Beaux garçons, bien tournés, musculeux et agiles, ayant à peine quarante ans, braves et généreux à l’excès, durs aux riches et doux aux pauvres, dépensant sans compter le bien mal acquis, je ne connais pas beaucoup de nos aimables fils de rastaquouères et de banqueroutiers qui pourraient se flatter d’atteindre à leur taille. Aussi sont-ils fort aimés des femmes — comme ils le méritent, — et pour eux-mêmes, chose peu commune.
Il n’est pas de village de la Sierra Nevada où Melgarès et El Visco ne comptent une ou plusieurs jeunes et jolies jouvencelles, toutes prêtes à tirer pour eux le poignard de la jarretière.
Ce qui me gâte ces beaux bandits, c’est qu’ils se mêlent de politique, non pas que je leur croie des convictions profondes — combien de nos politiciens en ont-ils ? — mais à l’époque des élections, ils se font les agents actifs des candidats peu scrupuleux. Dans certains cantons de la montagne ils exercent même plus d’influence que curés et alcades.
Ils se montrent dans les bourgades, se promènent sur la place publique quand le gendarme a le dos tourné, et souvent ce fonctionnaire le tourne avec intention, vont dîner à l’auberge, visiter leurs amis, protégés par la crainte qu’ils inspirent aux hommes, et la sympathie des femmes pour tout ce qui sent l’audace et la virilité.

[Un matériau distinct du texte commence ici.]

(* ===== verification/_CoqProject ===== *)
-Q . S2P
Prelude.v
Buf.v
Seq.v
Reject.v
Errors.v
LossList.v
Time.v
Timestamp.v
Rtt.v
Drift.v
Rate.v
LiveCc.v
PacketTypes.v
Handshake.v
Control.v
Packet.v
SendBuffer.v
RecvBuffer.v
Fec.v
KeyMaterial.v
Crypto.v
Config.v
Event.v
Fragment.v
ConnState.v
Rekey.v
Arq.v
Setup.v
Conn.v
ConnInv.v
ConnStart.v
Listener.v
ListenerInv.v
Session.v
Delivery.v
Safety.v
Sending.v
Receiving.v
Lifecycle.v
Admission.v
Feedback.v
Batch.v
Runtime.v
TokioUdp.v
TokioBind.v
Driver.v
Stream.v
Endpoint.v
Api.v
EndpointInv.v
Strangers.v
EndpointRuns.v
DriverInv.v
DriverRuns.v
Genuine.v
SendInv.v
ReadInv.v
Rotation.v
EndToEnd.v
Repair.v
Complete.v
(* ===== verification/Prelude.v ===== *)
(** * srtrust: a verification library for an SRT stack

    [srtrust] implements SRT (Secure Reliable Transport).  The crate
    [crates/srt-protocol] is a sans-I/O core: a [Connection] and a [Listener] are
    values that are fed datagrams, timers and calls, and queue datagrams, timer
    requests and events.  The crate [crates/srt] runs that core: one task per
    connection, one task per listening socket, channels in between, and handles
    for the application.  This library models both and proves them correct, from
    the bit layout of a header up to the channels of the tasks.

    ** How the code is modelled

    A Rust function is a Rocq function of the same name; a method on [&mut self]
    returns the updated record.  A function that can panic returns [panicky], one
    that also returns a [Result] returns [res] (with [Crash] for a panic), so
    that "does not panic" is a theorem.  Machine integers are [Z] with their
    wrap-around and saturation written out ([wrap32], [sat_mul64], ...), plain
    operators wrapping as they do in a release build; an
    [Instant] and a [Duration] are nanoseconds in [Z], whose sums are exact where
    the source's can overflow and panic; bytes are
    [list byte].  A [HashMap] or [BTreeMap] is a [gmap]; where the source walks a
    hash map, the order is the parameter [HashOrder].  Recursion follows the data
    where it can.  Otherwise it runs on fuel whose exhaustion is a panic, so every
    theorem that a call returns proves the fuel sufficient: a delivery pass has
    one unit per slot of the receive buffer, shedding one per packet of the send
    buffer, the loss-list decoder one per byte, pacing the source's own bound
    ([MAX_PACE_BURST]), the drain loops of the tasks one per queued item, the
    command batch the command channel's capacity, and a socket's poll one per
    pending wake-up and two to spare.

    Code that is not in the repository is a parameter, with its documented
    behaviour as a class of laws and an instance that shows the laws can hold:
    [BytesApi]/[BytesSpec] for the [bytes] crate ([vec_bytes]),
    [CryptoPrims]/[CryptoSpec] for AES, GCM, PBKDF2 and key wrap ([toy_prims]),
    [TokioSocket] and [QuinnUdp] with [TokioUdpSpec] for Tokio's readiness and
    [quinn-udp]'s system calls ([ToyNet]), [Socket2]/[Socket2Spec] for opening
    sockets ([ToyKernel]), [Mpsc]/[MpscSpec] for tokio's bounded channel
    ([ChanState]), [PollSender] for tokio-util's sink adapter.  The source's own
    traits are interfaces: the drivers are verified against [AsyncUdpSocket] with
    [UdpSpec] and against [Runtime], and [TokioUdp] discharges them for the
    default runtime.

    ** The parts and their files

    Foundations: this file (outcomes, integers, bytes, generic lemmas), [Buf]
    (the [bytes] calls), [Time] ([std::time]).

    The wire ([crates/srt-protocol/src]): [Seq] ([seq.rs]), [Reject] and
    [Handshake] ([handshake.rs]), [Errors] ([error.rs]), [LossList]
    ([loss_list.rs]), [Timestamp] ([timestamp.rs]), [PacketTypes] and [Packet]
    ([packet.rs]), [Control] ([control.rs]), [KeyMaterial]
    ([crypto/key_material.rs]), [Crypto] ([crypto/]).

    Estimators and buffers: [Rtt], [Drift], [Rate], [LiveCc], [SendBuffer],
    [RecvBuffer], [Fec], each after the source file of its name.

    The connection ([connection.rs], [connection/], [stats.rs]): [Config] and
    [Event], [Fragment] (fragmentation, reassembly), [ConnState] (the record of
    every field, queues, timers), [Rekey] ([rekey.rs]), [Arq] ([arq.rs]),
    [Setup] ([setup.rs]), [Conn] (the public calls).  [ConnInv] has its invariant
    [conn_ok], and [advance], the relation every internal step is shown to be in;
    [ConnStart] the fresh connections ([starts]), the public calls as steps
    ([conn_step], [reaches]) and the preservation of [conn_ok].

    The listener: [Listener] ([listener.rs]), [ListenerInv] ([ln_ok] and its
    preservation).

    The I/O layer ([crates/srt/src]): [Batch] ([batch.rs]), [Runtime] (the traits
    of [runtime.rs], channels), [TokioUdp] and [TokioBind] (their default
    implementation, [TokioUdpSocket] and [TokioRuntime]), [Driver] ([drive_connection]), [Stream]
    ([stream.rs]), [Endpoint] ([drive_endpoint]), [Api] ([lib.rs]).  [DriverInv]
    and [EndpointInv] have the invariants of the two tasks, [Strangers] what the second does
    with datagrams of no connection.

    A datagram goes from the socket to [Endpoint] (or to a caller's own
    [Driver]), over a channel to [Driver], through [feed_recv_buf] in [Conn] to
    the handler in [Setup], [Arq] or [Rekey], as events back to [Driver], and over
    the data channel to the handle in [Stream].  A message goes the other way.

    Two ends together: [Genuine] (datagrams that carry no stream data, and what
    they leave alone), [SendInv] (every data datagram of a run carries a fragment
    of a message the application sent), [ReadInv] (everything a receiver delivers
    is put together from such fragments, and every message missing before the
    delivery point is paid for by a skipped packet), [EndToEnd], [Repair] (one
    report of missing packets, its answer, and what the answer restores),
    [Complete] (the drop counter covers every loss; what arrives is delivered).

    ** What is proved

    - Two ends and any network: what one application receives is a subsequence of
      what the other sent, whole messages, in order, none twice, whatever the
      network loses, repeats, reorders or delays, and whatever datagrams it adds that
      carry no data, no keys and no drop request, and name the sender's initial
      number if they conclude a handshake ([network]); without FEC, under fixed keys
      and for fewer than 2^30 packets.  Stated for two cores under arbitrary calls and for two driver tasks
      under arbitrary schedules, with sessions executed in the witnesses
      ([EndToEnd]).  Conversely, every accepted message before the receiver's
      delivery point was delivered or is covered by its drop counter, so a receiver
      that counts no drops has delivered exactly a prefix of what the sender accepted;
      and when all packets have arrived and are due, a delivery pass
      completes the stream ([Complete]; for the tasks' applications, [EndToEnd]).
      On top of any such run, one loss report that is due, and its answer while the
      packets are not too late, leave nothing missing that the sender still holds
      ([Repair]), and if that was all, the whole stream is delivered ([Complete]).
    - Every run: no panic written in the core is reached (memory, time sums and
      overflow checks aside, see the end of this text), failure is final, a listener keeps nothing for a
      peer without a cookie, bookkeeping stays bounded ([Safety], [Feedback]).
    - Sessions: the handshake establishes matching parameters and keys
      ([Session]); cookies, ids and rejections ([Admission]); a key rotation,
      which nothing but the peer's echo completes ([Rotation]); time-outs, idle peers, the graceful close ([Lifecycle]).
    - Transfer: a message crosses the wire intact and within the MTU
      ([Delivery]); retransmission, shedding and pacing ([Sending]); delivery on
      the sender's clock ([Receiving]); the ACK round trip ([Feedback]); the
      buffers' functional behaviour and the recovery of any single loss
      ([SendBuffer], [RecvBuffer], [Fec]).
    - Codecs: round trips, total and sound decoders ([Packet], [KeyMaterial],
      [LossList]); counters that differ for different packets of one direction ([Crypto];
      the two directions share them, [directions_share_numbers]).
    - Arithmetic: the circular order and the estimators ([Seq], [Rtt], [Drift],
      [Rate]).
    - The I/O layer: configuration errors come first and are exact ([Api]); a
      driver task adds nothing to the core and no panic, the application's
      stream is neither lost, repeated nor reordered, batching does not show on
      the wire ([DriverRuns], for callers that own their socket and for accepted
      connections alike); the Tokio socket is the socket this assumes,
      as far as the sends quinn-udp reports successful go ([TokioUdp]) and binding leaks none ([TokioBind]); the demultiplexer's tables stay consistent and
      each datagram goes where it belongs, a stranger's to the core listener, whose
      requests and responses are then settled and sent ([Strangers], [EndpointRuns]).

    Liveness of the peer and of the network is never assumed; [Repair] and
    [Complete] say what follows when the packets do arrive.  What a pair of
    endpoints does together is stated on the datagrams one queues and the other
    is fed.

    ** How the tasks are modelled

    An [await] stands for its completion: one round of a task is one step, and
    what it read (a datagram, the clock, random bytes) is an argument of the step.
    Between rounds the surroundings take arbitrary steps ([drives], [ep_step]): the
    application queues commands, reads or drops its handles; the network and the
    other tasks fill and empty channels.  Within a round nothing interleaves; in
    particular a command batch drains what was queued when it began.  Tasks that
    share a socket each see their own sends, which is all [UdpSpec] speaks of; which task's waker the shared socket keeps is
    not modelled (Tokio keeps the last one only).
    Senders cloned into two tables, and the peer address a task shares with the
    demultiplexer, are cells of a store named by the task's number.

    ** Not modelled

    - Tokio, quinn-udp and socket2 themselves: readiness, system calls and socket
      options are parameters.
    - The end-to-end theorems leave out FEC, because there the property fails
      ([fec_recovery_delivers_a_fragment]), and key rotation during the run (a
      rotation step is correct by itself, [Rotation]); they speak of streams of
      fewer than 2^30 fragments, since beyond that an old duplicate can be
      mistaken for a new packet.
    - [Display] and [Debug] texts, logging; accessors that return a field are the
      field.
    - Tests, the network simulator, benchmarks and examples.
    - Cryptographic strength: the laws of [CryptoSpec] say that unwrapping inverts
      wrapping and decryption inverts encryption, nothing about an attacker.
    - Memory: a list may grow as far as the model lets it; where the source bounds
      a buffer, so does the model.  One packet can make the receive buffer grow to
      2^30 slots.
    - Overflow panics: [Instant + Duration] panics for a latency, linger or idle
      time-out near [Duration::MAX], which [validate] lets through; checked builds
      also panic where a release build wraps (the [i64] drop budget, a rejection code
      near 2^32). *)

From stdpp Require Export prelude list gmap.
From Stdlib Require Export ZArith Lia.
From Stdlib Require Import Init.Byte Strings.Byte.
From coqutil Require Import Datatypes.RecordSetters.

Si par hasard ils sont signalés et que la garde civique arrive en nombre, les habitants n’ont jamais rien vu et les gendarmes reçoivent invariablement la réponse : No sé nada.
Ces romantiques brigands ne commettent d’ailleurs aucune déprédation dans les villages, ni dans les ventas et posadas les plus isolées, et ne tuent qu’à leur corps défendant, pour leur légitime salut. Ils entrent, s’assoient, boivent et mangent, se mêlent à la conversation des muletiers, apprennent les nouvelles, et payent largement leur écot.
Souvent on les connaît, on leur fait bonne mine ; la petite servante quoique un peu effrayée leur glisse ses regards de velours ; mais d’autres fois on ignore l’importance de pareils hôtes et alors Melgarès, d’un naturel enjoué, s’amuse à terrifier la compagnie. Un jour dans une auberge, près de Mançanarès, il se présente avec trois ou quatre de sa troupe.
« Je suis Melgarès, dit-il à l’hôte épouvanté, il nous faut servir prestement à manger et à boire, et ce que tu as de meilleur. Or, çà, où est ta femme ? tes filles sont-elles jolies ? Qu’elles paraissent céans, ou j’incendie ta baraque, après quoi je donnerai de l’air à tes boyaux. »
L’aubergiste appelle sa femme et ses filles qui arrivent toutes tremblantes. La mère, matrone mamelue, est encore fort passable, les filles sont fraîches et dodues. Melgarès se contente de leur caresser le menton, il embrasse la plus jeune, et leur offre à toutes une jolie croix en or.